One of my tasks this week was to make my server capable of serving up image files. Ultimately this isn’t too difficult a thing to do, but it did require me revising my understanding about a fundamental aspect of how a server works.

Early last week I was using curl to get more comfortable with HTTP requests and responses. I was delighted to realize that the communication between a server and its clients was not actually that complicated; curl suggested that at the end of the day, each was simply sending and receiving text. Of course, the server would have to parse the text to determine things like what the client is requesting, and the client would need to parse the text to do things like render it properly in a browser, but those were just details. If I could capture incoming text and generate outgoing text, I figured I would be in good shape.
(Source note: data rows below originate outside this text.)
Lemma checked_techniques fixture seen l seen' :
  NoDup seen → outcome_foldl (check_technique fixture) seen l = Ok seen' →
  NoDup (seen ++ l) ∧ ∀ t, t ∈ l → ∃ c q, fb_perTechnique fixture !! t = Some c ∧ proper_window c ∧ fb_currentQuota fixture !! t = Some q.
Proof.
  revert seen. induction l as [|t l IH]; intros seen Hnd; cbn [outcome_foldl].
  { intros _. rewrite app_nil_r. split; [done|]. intros t Ht. by apply elem_of_nil in Ht. }
  intros (seen1 & Hc & Hrest)%outcome_bind_Ok. unfold check_technique in Hc. rewrite !outcome_then_Ok, !guard_throw_Ok in Hc.
  destruct Hc as (_ & Hdup & Hc). apply bool_decide_eq_false_1 in Hdup.
  destruct (fb_perTechnique fixture !! t) as [c|] eqn:Ec; [|done]. rewrite !outcome_then_Ok, guard_throw_Ok, negb_false_iff in Hc.
  destruct Hc as (Hw & Hq & [= <-]). apply technique_window in Hw.
  destruct (IH (set_add seen t)) as [Hnd' Hall]; [by apply NoDup_set_add|done|].
  assert (Es : set_add seen t = seen ++ [t]) by (unfold set_add; by rewrite bool_decide_false).
  rewrite Es, <- app_assoc in Hnd'. split; [done|]. intros t' [->|Ht']%elem_of_cons; [|by apply Hall].
  destruct (fb_currentQuota fixture !! t) as [q|]; [|done]. by exists c, q.
Qed.

Lemma checked_fixture fixture u :
  assertFixtureBenchmark fixture = Ok u →
  NoDup (coefficients fixture).*1 ∧ Forall (λ e, proper_window e.2) (coefficients fixture) ∧
  (coefficients fixture).*1 = fb_techniques fixture ∧
  ∀ t, t ∈ fb_techniques fixture → is_Some (fb_currentQuota fixture !! t).
Proof.
  unfold assertFixtureBenchmark. rewrite !outcome_then_Ok. intros (_ & _ & Hc).
  apply outcome_bind_Ok in Hc as (seen & Hc & _). apply checked_techniques in Hc as [Hnd Hall]; [|constructor].
  cbn [app] in Hnd. unfold coefficients.
  assert (Hkeys : ∀ l, l ⊆ fb_techniques fixture → (omap (λ t, (t,.) <$> fb_perTechnique fixture !! t) l).*1 = l ∧
    Forall (λ e, proper_window e.2) (omap (λ t, (t,.) <$> fb_perTechnique fixture !! t) l)).
  { induction l as [|t l IH]; intros Hsub; [split; [done|constructor]|]. destruct IH as [IH1 IH2]; [intros x Hx; apply Hsub; by right|].
    destruct (Hall t) as (c & q & Ec & Hw & _); [apply Hsub; by left|]. cbn. rewrite Ec. cbn. split; [by rewrite IH1|by constructor]. }
  destruct (Hkeys (fb_techniques fixture)) as [H1 H2]; [done|]. rewrite H1. split_and!; [done|done|done|].
  intros t Ht. destruct (Hall t Ht) as (c & q & _ & _ & ->). by eexists.
Qed.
This conception of HTTP requests and responses is not terribly inaccurate, except for one key point: the “stuff” getting communicated back and forth is not specifically text, but data in the form of bytes. Now, one might argue that this distinction is purely semantic: after all, strings of text are just collections of bytes displayed a certain, human-readable way. Indeed, the difference seemed trivial while I was serving up HTML pages, as I had no errors printing out strings of text as my response and the web browser client had no difficulty rendering the HTML properly. It wasn’t until I had to work with images that I understood the difference. Like HTML files, PNG/JPEG/GIF files are just collections of bytes displayed a certain way. However, these bytes cannot be displayed or translated as “text.” Try running curl on an image URL. The output is… not pretty. I described one difference between curl and a web browser being that a web browser can interpret HTML and render it properly, while curl cannot. In fact, this is a step past an even earlier difference: a web browser can convert bytes into text which it can then interpret as HTML or plain text, and can convert bytes into image files which it can display. Curl, on the other hand, can convert bytes into text that it prints (without distinguishing between HTML and plain text), but struggles to interpret, translate, and display bytes representing an image file. This is not necessarily curl’s fault–the bytes in an image file are not meant to be translated into text characters; by definition, they are meant to be translated into pixels of color. Meanwhile, a terminal is only concerned with presenting text characters.

You might be able to anticipate my problem now. My Response object had three fields–String status, String version, and String body–and my Responder simply arranged that info into a single string formatted according to HTTP convention and printed it out to the client. The body field was set by locating the requested resource, opening up a BufferedReader, and reading the file line by line. This obviously fails when the requested resource is an image! Essentially I was trying to translate something that cannot be translated as text into text, send it as text to a client, and hope that the client could somehow translate the not-actually-translated text back into an image file. If I thought it was hard to translate an image file into text, imagine how hard it’d be for the client to receive complete nonsense and form something coherent out of it!

The solution was to get closer to the metal, as Uncle Bob might say. When my server locates the requested resource, it no longer tries to translate it and store it as text, but rather stores the collection of bytes as bytes. Indeed, why translate? It’s impossible for some files (like images), and for others, what benefit does the server derive from storing it as human-readable text? Unlike a human, the server is perfectly happy working with raw bytes. With my body now stored properly as bytes, I can then convert the rest of the response (the status line and headers) into bytes (with the delightfully simple getBytes() method) and send one big byte collection back to the client, which is perfectly happy receiving and interpreting raw bytes.